En días recientes algunos medios informaron de las declaraciones del terrorista Guillermo Novo Sampoll que, con toda desfachatez dijo no estar arrepentido de sus actos, afirmando que el terror es la vía correcta para luchar contra la revolución cubana. Estas afirmaciones las dio en Miami, desde donde el gobierno de los Estados Unidos, parece recibir orientación para su política exterior hacia Cuba. En ninguna otra parte del mundo es posible hallar terroristas comprobados que hagan semejantes manifestaciones contra gobierno alguno. Esto sólo es posible hacerlo contra Cuba, desde el antro del terror como es Miami, a vista y paciencia del gobierno estadounidense que, en boca sonriente de su presidente, dice defender la paz, los derechos humanos y la democracia en el mundo; para eso sirve la democracia capitalista: para tolerar, promover, apoyar y financiar a asesinos como Novo Sampoll.

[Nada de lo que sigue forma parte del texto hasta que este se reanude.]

(** * Browser scripts of the malaria ETL dashboard: a shallow embedding

    The repository holds three page scripts:
    - [static/js/dashboard.js] (geospatial dashboard: upload, start merge,
      poll the status endpoint),
    - [upload_app/js/user-upload_app.js] (user upload page: sidebar, status
      map kept in session storage, fetch-based submission),
    - [upload_app/js/admin-upload-app.js] (admin upload page).

    Each script is embedded as functions over an explicit page state: the
    script's global variables, the DOM of the page, session storage, the
    pending timers and the requests issued so far.  Asynchronous functions
    are split at their [await] points; a callback that the script hands to
    the browser ([setTimeout], [setInterval], [then]) is a constructor of a
    small callback type together with the function that runs it.

    Conventions of the model.
    - Strings are byte strings; upload types, status labels and class names
      are opaque tokens (the DOM's own rejection of malformed tokens and
      selectors is not modelled).
    - Property names are neither canonical numeric strings (which
      JavaScript enumerates first) nor names of members of
      [Object.prototype]: a look-up in an object sees own properties only,
      in insertion order.
    - JSON numbers are integers.
    - An exception is represented by a string.  For an [Error] the script
      throws and for a rejected request it is the text of [error.message];
      for a property of a response read on [null] or [undefined] it is the
      message V8 gives the TypeError (other engines word it differently);
      for the use of an element that is missing it is a text that names
      what was missing.
    - The server-rendered templates are not part of the scripts: the DOM is
      a parameter of every function, and what a statement needs of it (the
      ids a function looks up, the upload types of the sidebar) is a
      hypothesis of that statement. *)

From Stdlib Require Import ZArith String Ascii List Lia Bool.
From stdpp Require Import base option list strings gmap pretty.

Set Warnings "-register-all".
Local Open Scope Z_scope.

(* ===================================================================== *)
(** * JavaScript values, truthiness, string conversion                    *)
(* ===================================================================== *)

Module JS.

(** A value as [response.json()] delivers it, plus [undefined]. *)
Inductive value : Type :=
| Undefined
| Null
| Bool (b : bool)
| Num (n : Z)
| Str (s : string)
| Obj (props : list (string * value))
| Arr (items : list value).

(** ToBoolean. *)
Definition truthy (v : value) : bool :=
  match v with
  | Undefined | Null => false
  | Bool b => b
  | Num n => negb (n =? 0)
  | Str s => negb (String.eqb s "")
  | Obj _ | Arr _ => true
  end.

(** [v === 'literal']. *)
Definition is_str (v : value) (literal : string) : bool :=
  match v with
  | Str s => String.eqb s literal
  | _ => false
  end.

(** [a || b]. *)
Definition or_else (a b : value) : value := if truthy a then a else b.

Fixpoint assoc {A} (k : string) (l : list (string * A)) : option A :=
  match l with
  | [] => None
  | (k', v) :: r => if String.eqb k k' then Some v else assoc k r
  end.

Fixpoint assoc_nat {A} (k : nat) (l : list (nat * A)) : option A :=
  match l with
  | [] => None
  | (k', v) :: r => if Nat.eqb k k' then Some v else assoc_nat k r
  end.

(** Property read [v.k] for a data property [k]: [None] is the TypeError
    raised on [null] and [undefined]; primitives and arrays have no such
    property. *)
Definition get (v : value) (k : string) : option value :=
  match v with
  | Undefined | Null => None
  | Obj ps => Some (default Undefined (assoc k ps))
  | _ => Some Undefined
  end.

Fixpoint join (sep : string) (l : list string) : string :=
  match l with
  | [] => ""
  | [s] => s
  | s :: r => s +:+ sep +:+ join sep r
  end.

(** ToString, as used by string concatenation, template literals,
    [new Error(m)] and [FormData.append]. *)
Fixpoint to_string (v : value) : string :=
  match v with
  | Undefined => "undefined"
  | Null => "null"
  | Bool true => "true"
  | Bool false => "false"
  | Num n => pretty n
  | Str s => s
  | Obj _ => "[object Object]"
  | Arr items =>
      join "," (map (fun x => match x with
                              | Undefined | Null => ""
                              | _ => to_string x
                              end) items)
  end.

End JS.

(* ===================================================================== *)
(** * JSON text of a flat object with string values                       *)
(* ===================================================================== *)

Module JSON.

(** A JavaScript object whose own properties are strings, in property
    order.  Keys are distinct in any object; [wf] says so. *)
Definition object := list (string * string).

Definition wf (o : object) : Prop := NoDup (map fst o).

Definition get (o : object) (k : string) : option string := JS.assoc k o.

(** [o[k] = v]: an existing property keeps its place, a new one goes last. *)
Fixpoint set (o : object) (k v : string) : object :=
  match o with
  | [] => [(k, v)]
  | (k', v') :: r =>
      if String.eqb k k' then (k', v) :: r else (k', v') :: set r k v
  end.

Definition put (acc : object) (kv : string * string) : object :=
  set acc kv.1 kv.2.

Definition keys (o : object) : list string := map fst o.
Definition values (o : object) : list string := map snd o.

Definition dquote : ascii := "034"%char.
Definition backslash : ascii := "092"%char.

Definition hex_digit (n : N) : ascii :=
  if (n <? 10)%N then ascii_of_N (48 + n) else ascii_of_N (87 + n).

(** QuoteJSONString, one code unit. *)
Definition escape (c : ascii) : string :=
  let n := N_of_ascii c in
  if (n =? 34)%N then String backslash (String dquote "")
  else if (n =? 92)%N then String backslash (String backslash "")
  else if (n =? 8)%N then String backslash "b"
  else if (n =? 9)%N then String backslash "t"
  else if (n =? 10)%N then String backslash "n"
  else if (n =? 12)%N then String backslash "f"
  else if (n =? 13)%N then String backslash "r"
  else if (n <? 32)%N then
    String backslash
      (String "u" (String "0" (String "0"
        (String (hex_digit (n / 16)) (String (hex_digit (n mod 16)) "")))))
  else String c "".
(** C6.  With the payer's and the payee's user wallets and the revenue
    account present, payer and payee being different users, and the
    payer's balance at least [G], the chat payment succeeds and commits,
    as one unit, one COMPLETED transaction of amount [G] with exactly
    three entries (DEBIT payer [G], CREDIT payee [floor(G * 0.9)], CREDIT
    revenue [G - floor(G * 0.9)]); the payer's balance drops by [G], the
    payee's rises by the share, the revenue balance rises by the fee, and
    no other balance moves. *)
Theorem chargeTransfer_effect (now rnd : string) (s : Db) (senderId receiverId : Id)
    (G : Z) (payer payee revenue : Account) :
  well_formed s ->
  senderId <> receiverId ->
  find (WalletService.wallet_of senderId USER_WALLET) (accounts s) = Some payer ->
  find (WalletService.wallet_of receiverId USER_WALLET) (accounts s) = Some payee ->
  find (WalletService.of_type REVENUE) (accounts s) = Some revenue ->
  G <= balance payer ->
  key_unused ("msg_" ++ now ++ "_" ++ rnd) s ->
  let share := (9 * G) / 10 in
  let t := next_id s in
  exists s',
    run (WalletService.processMessagePayment now rnd senderId receiverId G) s = (inr tt, s')
    /\ transactions s'
       = transactions s ++
         [mkTransaction t (Some ("msg_" ++ now ++ "_" ++ rnd)%string) CHAT_PAYMENT
            COMPLETED None (Some senderId) G]
    /\ entries s'
       = entries s ++
         [mkEntry (S t) t (acc_id payer) G DEBIT;
          mkEntry (S (S t)) t (acc_id payee) share CREDIT;
          mkEntry (S (S (S t))) t (acc_id revenue) (G - share) CREDIT]
    /\ entries_of_transaction t s'
       = [mkEntry (S t) t (acc_id payer) G DEBIT;
          mkEntry (S (S t)) t (acc_id payee) share CREDIT;
          mkEntry (S (S (S t))) t (acc_id revenue) (G - share) CREDIT]
    /\ balance_of (acc_id payer) s' = Some (balance payer - G)
    /\ balance_of (acc_id payee) s' = Some (balance payee + share)
    /\ balance_of (acc_id revenue) s' = Some (balance revenue + (G - share))
    /\ (forall i, i <> acc_id payer -> i <> acc_id payee -> i <> acc_id revenue ->
        balance_of i s' = balance_of i s).
Proof.
  intros Hwf Hneq Hp Hq Hr Hbal Hkey share t.
  eexists. split; [apply (processMessagePayment_run now rnd s senderId receiverId G
                            payer payee revenue); assumption|].
  cbv zeta. rewrite Math_floor_times_0_9_div. fold share. fold t.
  pose proof (balance_of_found _ _ _ Hwf Hp) as Bp.
  pose proof (balance_of_found _ _ _ Hwf Hq) as Bq.
  pose proof (balance_of_found _ _ _ Hwf Hr) as Br.
  assert (Dpq : acc_id payer <> acc_id payee /\ acc_id payer <> acc_id revenue
                /\ acc_id payee <> acc_id revenue).
  { destruct Hwf as (Hnd & _).
    apply find_some in Hp, Hq, Hr.
    destruct Hp as [Ip Pp], Hq as [Iq Pq], Hr as [Ir Pr].
    apply wallet_of_owner in Pp, Pq. apply of_type_sound in Pr.
    assert (Hinj : forall a b, In a (accounts s) -> In b (accounts s) ->
                               acc_id a = acc_id b -> a = b).
    { intros a b Ia Ib E. pose proof (find_by_id _ _ Hnd Ia) as Fa.
      rewrite E in Fa. rewrite (find_by_id _ _ Hnd Ib) in Fa. congruence. }
    repeat split; intros E.
    - apply Hinj in E; [|assumption..]. subst payee. destruct Pp, Pq. congruence.
    - apply Hinj in E; [|assumption..]. subst revenue. destruct Pp. congruence.
    - apply Hinj in E; [|assumption..]. subst revenue. destruct Pq. congruence. }
  destruct Dpq as (Dpq & Dpr & Dqr).
  split; [reflexivity|]. split; [reflexivity|].
  split.
  { unfold entries_of_transaction; cbn [entries].
    rewrite filter_app.
    destruct Hwf as (_ & _ & _ & We & _).
    replace (filter _ (entries s)) with (@nil Entry).
    - cbn. rewrite !Nat.eqb_refl. reflexivity.
    - symmetry. unfold below in We. rewrite Forall_forall in We.
      induction (entries s) as [|e es IH]; [reflexivity|]. cbn.
      destruct (Nat.eqb_spec (transactionId e) t) as [E|_].
      + exfalso. specialize (We (transactionId e) (or_introl eq_refl)). unfold t in E. lia.
      + apply IH. intros x Hx. apply We. right. exact Hx. }
  unfold balance_of in *; cbn [accounts].
  rewrite !balance_update_balance.
  repeat split.
  - rewrite Nat.eqb_refl.
    destruct (Nat.eqb_spec (acc_id payer) (acc_id revenue)); [contradiction|].
    destruct (Nat.eqb_spec (acc_id payer) (acc_id payee)); [contradiction|].
    rewrite Bp. reflexivity.
  - rewrite Nat.eqb_refl.
    destruct (Nat.eqb_spec (acc_id payee) (acc_id revenue)); [contradiction|].
    destruct (Nat.eqb_spec (acc_id payee) (acc_id payer)); [congruence|].
    rewrite Bq. reflexivity.
  - rewrite Nat.eqb_refl.
    destruct (Nat.eqb_spec (acc_id revenue) (acc_id payee)); [congruence|].
    destruct (Nat.eqb_spec (acc_id revenue) (acc_id payer)); [congruence|].
    rewrite Br. reflexivity.
  - intros i H1 H2 H3. rewrite !balance_update_balance.
    destruct (Nat.eqb_spec i (acc_id revenue)); [contradiction|].
    destruct (Nat.eqb_spec i (acc_id payee)); [contradiction|].
    destruct (Nat.eqb_spec i (acc_id payer)); [contradiction|].
    reflexivity.
Qed.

La última vez que este terrorista estuvo preso, fue en Panamá, con Luis Posada Carriles, Gaspar Jiménez Escobedo y Pedro Remón, cuando en noviembre del año 2000, a propósito de la Cumbre Iberoamericana, fracasaron en el intento de volar con explosivos el Paraninfo de la Universidad de Panamá, para matar al Comandante Fidel Castro junto con dos mil personas. Gracias a la seguridad cubana fueron apresados y puestos a disposición de la justicia panameña. En ese entonces era Mireya Moscoso la Presidenta de Panamá. Hoy poco o nada se dice de la complicidad de esta señora con la mafia cubanoamericana de Miami.

Moscoso al igual que otras mujeres (Cory Aquino en Filipinas, Violeta Barrios de Chamorro en Nicaragua), gracias a su esposo, se vinculó -tarde o temprano- a la política partidaria. Inexperta e ingenua, el 01 de septiembre de 1999 amaneció sentada en la silla presidencial de Panamá. Su primer esposo fue el oligarca y anticomunista Arnulfo Arias, tres veces presidente (1940, 1949, 1968) de dicho país. Aunque Moscoso nunca entendió lo que es el comunismo, aprendió de su esposo a ser anticomunista.

Desde que los cuatro terroristas fueron detenidos, sus compinches de Miami no cesaron en chantajear, amenazar y ofrecer inmensas sumas de dinero con el propósito de liberarlos. Sus abogados argumentaron que se trataba de personas mayores y por eso pidieron consideración (película parecida a la del entonces demente, criminal y millonario Pinochet). Aunque se trataba de hombres entrenados para asesinar, acostumbrados al salvajismo y financiados para sembrar sangre y dolor contra Cuba, a Moscoso no le importó. Tampoco le importó las 3 478 personas muertas y las 2 099  incapacitadas que le ha costado al pueblo cubano el terrorismo promovido por esa mafia.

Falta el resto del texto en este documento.